Start the rails server.

To test privly-applications in Chrome and Firefox browser, run the command:
rake webdriver test=localappsWeb

To test privly-applications in Firefox Extension context:
Firstly, clone the privly-firefox repo
https://github.com/privly/privly-firefox

Copy my privly-applications version to /chrome/content. Zip the folder and rename it as .xpi
Include the .xpi in the privly-web folder. Then run the command:
rake webdriver test=localappsExten

For Automated testing, similar rake tasks have been written with Remote drivers that run the tests on Sauce Labs and report the results to Travis
Commands:
rake webdriver test=appsWeb
rake webdriver test=appsExten

Include these tasks in the .travis.yml file under the script section:
  - RAILS_ENV=test bundle exec rake --trace webdriver test=appsWeb
  - RAILS_ENV=test bundle exec rake --trace webdriver test=appsExten

P.S. make sure chromedriver is installed locally to test privly-applications using Chrome browser:

Areas that still need to be addressed:

1. Testing privly-applications in Chrome extension context. Chrome uses something called Chromedriver to run tests, which is not properly integrated with selenium-webdriver gem.
2. Travis at times gives Timeout::Error, need to resolve those errors. Discussion going on with Sauce Labs people related to the same.
3. Need to plan out a way in which the prilvy-firefox and privly-chrome extensions create a new build automatically when new code is committed to the privly-applications repo and then the tests run over them.

Friday 11 July 2014

Re-structuring privly-applications

Privly-Applications repo has different applications in it. Like ZeroBin, PlainPost etc.

All the apps have new.html and a show.html files that do app specific tasks.

These new.html and show.html files are generated by a script 'build.py' that takes a template file "new.html.template" and "show.html.template" from the templates directory and "new.html.subtemplate" and "show.html.subtemplate" from the app directory to finally build the new.html and show.html file.

So change the structure of privly-applications I had to makes changes to the .template and .subtemplate files so that they don't use the meta_loader.js to load the spec files from the <meta> tags. The new structure instead requires all the app specific specs to be already included in the html as javascript files.

So I made changes to the .template file wherein I removed the use of meta_loader.js and added shared javascript files that are common to all the privly-applications.

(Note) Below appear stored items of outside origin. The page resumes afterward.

Lemma get_td_map_shape_witness :
  exists fd,
    get_td_map
      (mk_object stocked_buffer ([] : list (list fetch * option feed_dict)))
      (fun k => k) = Some fd /\
    length (obs_ph fd) = 2%nat /\
    Forall (fun row => length row = 1%nat) (rew_ph fd).
Proof.
  eexists. split; [reflexivity|].
  destruct (get_td_map_shape
              (mk_object stocked_buffer
                 ([] : list (list fetch * option feed_dict)))
              (fun k => k)) as [_ Hshape].
  destruct (Hshape _ eq_refl) as (H0 & _ & _ & _ & _ & Hrow & _).
  split; [exact H0|exact Hrow].
Defined.

(** X21: [update] feeds the session the very dict [get_td_map] returns for
    the same random draw, in one call of [run] on the eight nodes of
    [step_ops], and makes no call when that dict is empty; whatever the
    session does, the replay buffer of the policy is left as it was, by
    [update] and by [initialize]. *)
Theorem update_runs_on_td_map {S : Type} `{!Session S}
    (self : policy_object S) (draw : nat -> nat) :
  update self draw
  = match get_td_map self draw with
    | None => Ok (Value 0, Value 0, self)
    | Some fd =>
        match
          run (sess self)
              [critic_loss_node; actor_loss_node; alpha_loss_node;
               critic_optimizer 0; critic_optimizer 1;
               actor_optimizer; alpha_optimizer; target_soft_updates]
              (Some fd)
        with
        | (sess', critic_loss :: actor_loss :: _) =>
            Ok (critic_loss, actor_loss, mk_object (replay_buffer self) sess')
        | _ => Raised ValueError
        end
    end /\
  (forall critic_loss actor_loss self',
     update self draw = Ok (critic_loss, actor_loss, self') ->
     replay_buffer self' = replay_buffer self) /\
  replay_buffer (initialize self) = replay_buffer self.
Proof.
  assert (Hupd :
    update self draw
    = match get_td_map self draw with
      | None => Ok (Value 0, Value 0, self)
      | Some fd =>
          match
            run (sess self)
                [critic_loss_node; actor_loss_node; alpha_loss_node;
                 critic_optimizer 0; critic_optimizer 1;
                 actor_optimizer; alpha_optimizer; target_soft_updates]
                (Some fd)
          with
          | (sess', critic_loss :: actor_loss :: _) =>
              Ok (critic_loss, actor_loss, mk_object (replay_buffer self) sess')
          | _ => Raised ValueError
          end
      end).
  { unfold update, get_td_map.
    destruct (can_sample (replay_buffer self)); simpl; [|done].
    destruct (sample (replay_buffer self) draw)
      as [[[[[obs0 actions] rewards] obs1] extra] done1].
    unfold update_from_batch, get_td_map_from_batch.
    destruct (run _ _ _) as [sess' results].
    destruct results as [|c [|a rest]]; done. }
  split; [exact Hupd|]. split.
  - intros c a self' Hrun. rewrite Hupd in Hrun.
    destruct (get_td_map self draw) as [fd|]; [|by simplify_eq].
    destruct (run _ _ _) as [sess' results].
    destruct results as [|c' [|a' rest]]; try done. by simplify_eq.
  - unfold initialize. by destruct (run _ _ _).
Qed.

Lemma update_runs_on_td_map_witness :
  exists critic_loss actor_loss self',
    update (mk_object stocked_buffer []) (fun k => k)
    = Ok (critic_loss, actor_loss, self') /\
    replay_buffer self' = stocked_buffer.
Proof.
  eexists _, _, _. split; [reflexivity|].
  destruct (update_runs_on_td_map (mk_object stocked_buffer []) (fun k => k))
    as (_ & Hkeep & _).
  exact (Hkeep _ _ _ eq_refl).
Defined.

(** ** The sampler and the estimator together *)

(** X22: the estimator never raises on a segment the sampler returned: the
    arrays of the segment go in step, and the estimates have one entry per
    collected step. *)
Theorem estimator_accepts_sampled_segment {E P Obs : Type}
    `{!Environment E Obs} `{!PolicyModel P Obs}
    (uninit : nat -> R) (fuel : nat) (n : Z) (env : E) (pi : P) (gamma lam : R)
    (ignore_dones : bool) :
  (Z.to_nat n <= fuel)%nat -> actions_fit E P Obs ->
  exists seg env' pi' est,
    _collect_samples fuel n env pi = Ok (seg, env', pi') /\
    _add_vtarg_and_adv uninit pi' seg gamma lam ignore_dones = Ok est /\
    length (adv est) = Z.to_nat n /\
    length (vpred est) = Z.to_nat n /\
    length (tdlamret est) = Z.to_nat n.
Proof.
  intros Hfuel Hfit.
  destruct (collect_samples_in_step fuel n env pi Hfuel Hfit)
    as (st & Hrun & (Hno & Hr & Hd & _) & Hlen).
  eexists _, _, _, _. split; [exact Hrun|].
  split.
  { apply add_vtarg_and_adv_ref; simpl; lia. }
  simpl.
  assert (HG : length (gae_ref (l_policy_pi st) gamma lam ignore_dones
                         (l_observations st) (l_next_observations st)
                         (l_rewards st) (l_dones st))
               = length (l_rewards st)) by (apply gae_ref_length; lia).
  rewrite length_zip_with, length_fmap, HG. lia.
Qed.

Lemma estimator_accepts_sampled_segment_witness :
  (Z.to_nat 4 <= 4)%nat /\ actions_fit nat unit nat /\
  exists seg env' pi' est,
    _collect_samples 4 4 0%nat tt = Ok (seg, env', pi') /\
    _add_vtarg_and_adv (fun _ => 7) pi' seg (99 / 100) (95 / 100) false = Ok est /\
    length (adv est) = 4%nat.
Proof.
  split; [simpl; lia|]. split; [exact actions_fit_counting|].
  destruct (estimator_accepts_sampled_segment (fun _ => 7) 4 4 0%nat tt
              (99 / 100) (95 / 100) false)
    as (seg & env' & pi' & est & Hrun & Hest & Hlen & _).
  - simpl. lia.
  - exact actions_fit_counting.
  - exists seg, env', pi', est. split; [exact Hrun|]. split; [exact Hest|].
    exact Hlen.
Defined.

The jasmine library and the console-runner are also included in the .template file only. Then I made changes to specific .subtemplate files of each app wherein I added app specific spec files.

Then I ran the `build.py` script (make sure all the dependencies are installed) which generated the new.html and show.html files for all the apps depending upon the new .template and .subtemplate files.

Getting started...

Initially(Link):
- Content Server was integrated with Travis.
- Next step was to add JavaScript tests to the CIS(Issue).

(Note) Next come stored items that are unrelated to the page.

Definition WebmentionType_members : list WebmentionType :=
  [WM_UNKNOWN; WM_LIKE; WM_REPLY; WM_REPOST].

(** [WebmentionType(value)]: the member with that value, [None] standing for
    the ValueError of an unknown value. *)
Definition WebmentionType_of_value (s : string) : option WebmentionType :=
  find (fun t => String.eqb (WebmentionType_value t) s)
       WebmentionType_members.

Definition NotificationType_value (t : NotificationType) : string :=
  match t with
  | NEW_FOLLOWER => "new_follower"
  | PENDING_INCOMING_FOLLOWER => "pending_incoming_follower"
  | REJECTED_FOLLOWER => "rejected_follower"
  | UNFOLLOW => "unfollow"
  | FOLLOW_REQUEST_ACCEPTED => "follow_request_accepted"
  | FOLLOW_REQUEST_REJECTED => "follow_request_rejected"
  | MOVE => "move"
  | LIKE => "like"
  | UNDO_LIKE => "undo_like"
  | ANNOUNCE => "announce"
  | UNDO_ANNOUNCE => "undo_announce"
  | MENTION => "mention"
  | NEW_WEBMENTION => "new_webmention"
  | UPDATED_WEBMENTION => "updated_webmention"
  | DELETED_WEBMENTION => "deleted_webmention"
  | BLOCKED => "blocked"
  | UNBLOCKED => "unblocked"
  | BLOCK => "block"
  | UNBLOCK => "unblock"
  end.

Definition NotificationType_members : list NotificationType :=
  [ NEW_FOLLOWER; PENDING_INCOMING_FOLLOWER; REJECTED_FOLLOWER; UNFOLLOW;
    FOLLOW_REQUEST_ACCEPTED; FOLLOW_REQUEST_REJECTED; MOVE; LIKE; UNDO_LIKE;
    ANNOUNCE; UNDO_ANNOUNCE; MENTION; NEW_WEBMENTION; UPDATED_WEBMENTION;
    DELETED_WEBMENTION; BLOCKED; UNBLOCKED; BLOCK; UNBLOCK ].

Definition NotificationType_of_value (s : string) : option NotificationType :=
  find (fun t => String.eqb (NotificationType_value t) s)
       NotificationType_members.

(** ** The activity builders of [tests/factories.py] *)

(** JSON values; a [RawObject] is a dict, kept as its items in order. *)
#[local] Set Warnings "-register-all".
Inductive json :=
| JNull
| JBool (b : bool)
| JNum (n : Z)
| JStr (s : string)
| JList (l : list json)
| JDict (items : list (string * json)).

Definition RawObject := list (string * json).

(** [d.get(key)] *)
Fixpoint dict_get (key : string) (d : RawObject) : option json :=
  match d with
  | [] => None
  | (k, v) :: d' => if String.eqb k key then Some v else dict_get key d'
  end.

(** What a builder raises. *)
Inductive PyError :=
| KeyError (key : string)
| TypeError (msg : string).

Inductive outcome (A : Type) :=
| Return (a : A)
| Throw (e : PyError).
Arguments Return {A} a.
Arguments Throw {A} e.

Definition bind {A B} (m : outcome A) (k : A -> outcome B) : outcome B :=
  match m with
  | Return a => k a
  | Throw e => Throw e
  end.

Notation "x <- m ;; k" := (bind m (fun x => k))
  (at level 61, m at next level, right associativity).

(** [d[key]] *)
Definition dict_item (key : string) (d : RawObject) : outcome json :=
  match dict_get key d with
  | Some v => Return v
  | None => Throw (KeyError key)
  end.

(** [d.get(key, default)] *)
Definition dict_get_default (key : string) (default : json) (d : RawObject)
  : json :=
  match dict_get key d with
  | Some v => v
  | None => default
  end.

(** [v + suffix] for a [str] [suffix]: defined on strings only. *)
Definition add_str (v : json) (suffix : string) : outcome json :=
  match v with
  | JStr s => Return (JStr (s ++ suffix)%string)
  | _ => Throw (TypeError "unsupported operand type(s) for +")
  end.

Definition json_of_option (o : option string) : json :=
  match o with
  | Some s => JStr s
  | None => JNull
  end.

Section Builders.

(** [ap.AS_CTX], [ap.AS_EXTENDED_CTX], [ap.AS_PUBLIC] and
    [ap.remove_context]. *)
Variable AS_CTX : json.
Variable AS_EXTENDED_CTX : json.
Variable AS_PUBLIC : string.
Variable remove_context : RawObject -> RawObject.

(** The actors enter by their [ap_id]; [uuid] is the [uuid4().hex] the call
    would draw. *)
Definition build_follow_activity (from_remote_actor for_remote_actor : string)
  (outbox_public_id : option string) (uuid : string) : RawObject :=
  [ ("@context", AS_CTX);
    ("type", JStr "Follow");
    ("id", JStr (from_remote_actor ++ "/follow/"
                 ++ str_or outbox_public_id uuid)%string);
    ("actor", JStr from_remote_actor);
    ("object", JStr for_remote_actor) ].

Definition build_delete_activity (from_remote_actor : string)
  (deleted_object_ap_id : string) (outbox_public_id : option string)
  (uuid : string) : RawObject :=
  [ ("@context", AS_CTX);
    ("type", JStr "Delete");
    ("id", JStr (from_remote_actor ++ "/follow/"
                 ++ str_or outbox_public_id uuid)%string);
    ("actor", JStr from_remote_actor);
    ("object", JStr deleted_object_ap_id) ].

Definition build_accept_activity (from_remote_actor : string)
  (for_remote_object : string) (outbox_public_id : option string)
  (uuid : string) : RawObject :=
  [ ("@context", AS_CTX);
    ("type", JStr "Accept");
    ("id", JStr (from_remote_actor ++ "/accept/"
                 ++ str_or outbox_public_id uuid)%string);
    ("actor", JStr from_remote_actor);
    ("object", JStr for_remote_object) ].

Definition build_block_activity (from_remote_actor for_remote_actor : string)
  (outbox_public_id : option string) (uuid : string) : RawObject :=
  [ ("@context", AS_CTX);
    ("type", JStr "Block");
    ("id", JStr (from_remote_actor ++ "/block/"
                 ++ str_or outbox_public_id uuid)%string);
    ("actor", JStr from_remote_actor);
    ("object", JStr for_remote_actor) ].

Definition build_move_activity (from_remote_actor for_remote_object : string)
  (outbox_public_id : option string) (uuid : string) : RawObject :=
  [ ("@context", AS_CTX);
    ("type", JStr "Move");
    ("id", JStr (from_remote_actor ++ "/move/"
                 ++ str_or outbox_public_id uuid)%string);
    ("actor", JStr from_remote_actor);
    ("object", JStr from_remote_actor);
    ("target", JStr for_remote_object) ].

Existing implementation of JavaScript testing(Link):

After going through the implementation and documentation some main points:

1. For consistency across all the JavaScript projects, Privly is using the Jasmine testing library for running tests
2. Use of console reporter which sends test results directly to the JavaScript console.
3. And also the use of the meta_loader.js which finds the PrivlySpec meta tag and uses it to inject the appropriate testing scripts and specs.

This implementation allows to test the privly-applications by running the `runTests()' command in the JavaScript console which loads the Spec files and runs the tests. It then shows the output in the console itself.

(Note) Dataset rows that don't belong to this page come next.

(** * USB passthrough manager: VSOCK transport and device-passthrough protocol

    A shallow embedding of the Python sources

    - [upm/channel/json_transport.py]  (newline-delimited JSON framing),
    - [vsock_bridge/protocols/dpm.py]  (typed protocol messages),
    - [vsock_bridge/vsock.py]          (the reconnecting [VsockClient]),
    - [upm/host/service.py]            (the authoritative [HostService]),
    - [upm/guest/device_registry.py]   (the guest mirror [DeviceRegister]),
    - [vhotplug/vhotplug.py]           (the [UserDevices] table),

    together with the properties the specification states about them.

    Conventions.  Python exceptions are values of [exn]; a computation that
    may raise returns [res].  Code that mutates an object is written in
    state-passing style ([M W A]); the state survives a raised exception,
    as it does in Python.  Locks are not modelled: every method is read as
    one sequential run.  Of the log calls, those of level error and above
    appear in the trace. *)

From Stdlib Require Import ZArith DecimalFacts DecimalPos.
From Stdlib.Strings Require Import Byte.
From stdpp Require Import base option list strings.

(** ** Python values and exceptions *)

(** The values [json.loads] produces and [json.dumps] accepts.  Numbers
    are integers; an object is its list of members in order. *)
#[warnings="-register-all"]
Inductive json : Type :=
  | JNull
  | JBool (b : bool)
  | JNum (n : Z)
  | JStr (s : string)
  | JArr (xs : list json)
  | JObj (kvs : list (string * json)).

(** What a caller may hand to [send]: a JSON value, or an instance of a
    class (such as a [dpm.Message]) that [json.dumps] cannot serialize. *)
Inductive pyobj : Type :=
  | PJson (j : json)
  | PInstance (class_name : string).

Inductive exn : Type :=
  | ValueError
  | TypeError
  | AttributeError
  | KeyError
  | OSError
  | JSONDecodeError.

Inductive res (A : Type) : Type :=
  | Ok (a : A)
  | Raise (e : exn).
Arguments Ok {A} a.
Arguments Raise {A} e.

Definition res_bind {A B} (r : res A) (k : A -> res B) : res B :=
  match r with
  | Ok a => k a
  | Raise e => Raise e
  end.

Notation "'try!' x ':=' r 'in' k" := (res_bind r (fun x => k))
  (at level 10, x name, r at level 100, k at level 200, only parsing).

(** State passing with exceptions: the world is returned in both cases. *)
Definition M (W A : Type) : Type := W -> res A * W.

Definition ret {W A} (a : A) : M W A := fun w => (Ok a, w).
Definition raise {W A} (e : exn) : M W A := fun w => (Raise e, w).
Definition bind {W A B} (m : M W A) (k : A -> M W B) : M W B :=
  fun w => match m w with
           | (Ok a, w') => k a w'
           | (Raise e, w') => (Raise e, w')
           end.
Definition lift {W A} (r : res A) : M W A := fun w => (r, w).
Definition modify {W} (f : W -> W) : M W unit := fun w => (Ok tt, f w).
Definition gets {W A} (f : W -> A) : M W A := fun w => (Ok (f w), w).

Notation "'do!' x ':=' m 'in' k" := (bind m (fun x => k))
  (at level 10, x name, m at level 100, k at level 200, only parsing).
Notation "'run!' m 'then' k" := (bind m (fun _ => k))
  (at level 10, m at level 100, k at level 200, only parsing).

(** ** Bytes *)

Abbreviation bytes := (list byte).

#[global] Instance byte_eq_dec : EqDecision byte := Byte.byte_eq_dec.

(** The byte [b"\n"]. *)
Definition nl : byte := x0a.

(** [bytes.strip()] without argument removes ASCII whitespace:
    space, [\t], [\n], [\r], [\x0b] and [\f]. *)
Definition is_space (b : byte) : bool :=
  match b with
  | x20 | x09 | x0a | x0d | x0b | x0c => true
  | _ => false
  end.

Fixpoint lstrip (l : bytes) : bytes :=
  match l with
  | [] => []
  | b :: l' => if is_space b then lstrip l' else l
  end.

Definition rstrip (l : bytes) : bytes := rev (lstrip (rev l)).

Definition strip (l : bytes) : bytes := rstrip (lstrip l).

(** [buf.split(b"\n", 1)] guarded by [b"\n" in buf]: [None] when the
    buffer holds no newline, else the bytes before the first newline and
    the bytes after it. *)
Fixpoint split_nl (buf : bytes) : option (bytes * bytes) :=
  match buf with
  | [] => None
  | b :: rest =>
      if decide (b = nl) then Some ([], rest)
      else match split_nl rest with
           | Some (line, rest') => Some (b :: line, rest')
           | None => None
           end
  end.

(** ** Python dictionaries

    A [dict] with string keys keeps its items in insertion order: it is the
    list of its items, each key at most once. *)

Abbreviation pydict V := (list (string * V)).

Section pydict.
Context {V : Type}.

(** [d.get(k)], and [k in d] as [is_Some]. *)
Fixpoint dict_get (k : string) (d : pydict V) : option V :=
  match d with
  | [] => None
  | (k', v) :: d' => if decide (k' = k) then Some v else dict_get k d'
  end.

Problem: For this to be integrated with Travis we need to print this output to the terminal.

Solution: Repo

This repo gives details about how to run jasmine tests with phantomjs and selenium-webdriver and get the results to the terminal.


After discussing we finally decided to go with selenium-webdriver for running tests.

Reasons: Link #2 and #5 being the main reasons.

This implementation requires the Source files and the Spec files to be present in the HTML itself.


Thus the system requires the need of changing the structure of privly-applications that currently uses meta_loader.js to load Spec files from the meta tags.